You are viewing a plain text version of this content. The canonical link for it is here.
Posted to issues@hive.apache.org by "mingren (JIRA)" <ji...@apache.org> on 2016/01/04 06:58:39 UTC

[jira] [Commented] (HIVE-12760) union all in hive returns incorrect results.

    [ https://issues.apache.org/jira/browse/HIVE-12760?page=com.atlassian.jira.plugin.system.issuetabpanels:comment-tabpanel&focusedCommentId=15080728#comment-15080728 ] 

mingren commented on HIVE-12760:
--------------------------------

I have done the work as you've said.
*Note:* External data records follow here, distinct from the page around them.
(** * The chat-completion client factory

    A shallow embedding of [python/samples/mem/clients/_client_creator.py]:
    the class [ClientCreator], its method [create_client] and the four
    provider paths it dispatches to.

    Python dictionaries are association lists in insertion order (the
    logged dump iterates [args.items()], so the order is observable).
    Exceptions and the effects of the method (logger calls, calls of the
    SDK constructors, reading the process environment) are threaded
    through a small state-and-exception monad.  The SDK classes are not
    part of the repository: a constructed client is the record of the
    constructor that was called and of the keyword arguments it received. *)

From Stdlib Require Import String Ascii List ZArith Bool Floats Lia.
Import ListNotations.
Open Scope string_scope.
Set Warnings "-register-all".

(** ** Values *)

(** Credentials of [azure.identity], as the terms that build them. *)
Inductive Credential : Type :=
| AzureCliCredential
| DefaultAzureCredential (kwargs : list (string * bool))
| ChainedTokenCredential (chain : list Credential).

(** The Python values that flow through the factory. *)
Inductive value : Type :=
| VNone
| VBool (b : bool)
| VInt (z : Z)
| VFloat (f : float)
| VStr (s : string)
| VDict (items : list (string * value))
| VTokenProvider (credential : Credential) (scope : string).
(** ** Publishing *)

(** C2 (the code departs from it): when, in a cycle that sampled a report,
    the write for device number [k] is the first to fail without a response
    (a connection error), [postURL] logs the error and panics on
    [resp.Body]: the loop ends in that cycle, after [k + 1] write requests,
    with one sampling made however many cycles were left, and without
    sleeping. *)
Theorem write_failure_crashes (addr hostname out : string) (r : NvidiaSmiLog)
    (e : Env) (w : World) (k : nat) (err : error) (n : nat) :
  env_exec e (runs w) = inl out -> env_unmarshal e out = inl r ->
  (k < List.length (GPUInfoList r))%nat ->
  answered e w 1 k ->
  env_http e (requests w + 1 + k) = Failed err ->
  let run := main_loop (S n) addr hostname e w in
  result run = Panicked
  /\ samplings (trace run) = [Exec "nvidia-smi" ["-q"; "-x"]]
  /\ In (Log ERROR ("post error: " ++ err)) (trace run)
  /\ List.length (posts (trace run)) = S k
  /\ ~ In (Sleep 5) (trace run).
Proof.
  intros Hexec Hxml Hk Hans Hfail run. subst run.
  pose proof (cycle_sampled addr hostname out r e w Hexec Hxml) as Hc.
  cbv zeta in Hc.
  destruct (postToInfluxdb_run (Some r) addr hostname (env_now e (clock_reads w))
              e {| clock_reads := S (clock_reads w); runs := S (runs w);
                   requests := requests w |}) as (pre & Hpre & _ & Hp).
  cbv zeta in Hp. rewrite Hp in Hc. clear Hp. cbn [result trace world] in Hc.
  destruct (post_each_fails_at k (GPUInfoList r) "" (addr ++ "write?db=GPU")
              hostname (env_now e (clock_reads w)) e
              (sent {| clock_reads := S (clock_reads w); runs := S (runs w);
                       requests := requests w |}) err Hk)
    as (Hr & Hin & Hposts & Hs & Hsl).
  { intros j Hj. specialize (Hans j Hj). cbn [sent requests].
    now rewrite Nat.add_0_r, <- Nat.add_1_r. }
  { cbn [sent requests]. now rewrite <- Nat.add_1_r. }
  cbv zeta in Hr, Hin, Hposts, Hs, Hsl.
  rewrite Hr in Hc. rewrite app_nil_r in Hc.
  rewrite main_loop_panics by now rewrite Hc.
  rewrite Hc. cbn [result trace world]. repeat split.
  - unfold samplings in *. cbn [filter is_exec]. rewrite filter_app.
    fold (samplings pre). rewrite logs_no_exec by exact Hpre. now rewrite Hs.
  - right; right. apply in_or_app. right. exact Hin.
  - unfold posts in *. cbn [filter is_post]. rewrite filter_app.
    fold (posts pre). rewrite logs_no_post by exact Hpre. exact Hposts.
  - intros [H | [H | H]]; try discriminate.
    apply in_app_or in H. destruct H as [H | H]; [| now apply Hsl].
    now apply (logs_no_sleep pre 5 Hpre).
Qed.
I found commit 4a0784a50316beae970d74a062014dec44a0dd0f works fine.

still I can't find out the exact patch! there are too many differences between current code and Hive 1.2.1 release code

> union all in hive returns incorrect results.
> --------------------------------------------
>
>                 Key: HIVE-12760
>                 URL: https://issues.apache.org/jira/browse/HIVE-12760
>             Project: Hive
>          Issue Type: Bug
>          Components: Hive
>    Affects Versions: 1.2.1
>         Environment: Hadoop 2.7.1
> Hive 1.2.1
>            Reporter: mingren
>
> The issue can be recreated with following steps
> 1.create table
> {quote}
> CREATE TABLE `union_case`(
>   `shopid` bigint,
>   `platform` string,
>   `source` string,
>   `pv` bigint,
>   `uv` bigint,
>   `pv_all` bigint,
>   `uv_all` bigint,
>   `pv_rate` float,
>   `uv_rate` float 
> )
> PARTITIONED BY (
>   `visit_date` string)
> ROW FORMAT SERDE "org.apache.hadoop.hive.serde2.columnar.ColumnarSerDe"
> STORED AS INPUTFORMAT
>   'org.apache.hadoop.hive.ql.io.RCFileInputFormat'
> OUTPUTFORMAT
>   'org.apache.hadoop.hive.ql.io.RCFileOutputFormat'
> LOCATION
>   'hdfs://mgjcluster/apps/hive/warehouse/union_case'
> {quote}
> 2.insert the following data
> {quote}
> insert into table union_case partition(visit_date='2015-12-24') values 
> (102448,'wap','t1',2,1,10,10,0.5,0.5),
> (102448,'pc','t1',2,1,10,10,0.5,0.5),
> (102448,'app','t1',2,1,10,10,0.5,0.5),
> (102443,'wap','t2',2,1,10,10,0.5,0.5),
> (102443,'pc','t2',2,1,10,10,0.5,0.5),
> (102443,'app','t2',2,1,10,10,0.5,0.5)
> {quote}
> 3.execute the following query
> {quote}
> select platform,count(1) from
> (select 
>       shopid,
>       1 as platform,
>       source,
>       pv,
>       uv,
>       pv_all,
>       uv_all,
>       pv_rate,
>       uv_rate
>   from union_case
>   where visit_date = '2015-12-24' and platform = 'pc'
>   union all
>   select 
>       a.shopid,
>       2 as platform,
>       a.source,
>       a.pv as pv,
>       a.uv as uv,
>       b.pv_all as pv_all,
>       b.uv_all as uv_all,
>       a.pv/b.pv_all as pv_rate,
>       a.uv/b.uv_all as uv_rate
>   from (
>       select a.shopid,a.source,sum(a.pv) as pv,sum(a.uv) as uv 
>       from union_case a 
>       where a.visit_date = '2015-12-24' and platform in ('wap','app') 
>       group by a.shopid, a.source) a 
>   left join (
>       select 
>       shopid,
>       sum(pv) as pv_all,
>       sum(uv) as uv_all
>     from union_case
>     where visit_date = '2015-12-24' and platform in ('wap','app')
>     group by shopid
>   ) b 
>   on a.shopid = b.shopid
>   ) x
> group by platform
> limit 5
> {quote}
> 4. output of quering
> {quote}
> NULL    2
> 2   2
> {quote}
> **obviously, result is wrong.**



--
This message was sent by Atlassian JIRA
(v6.3.4#6332)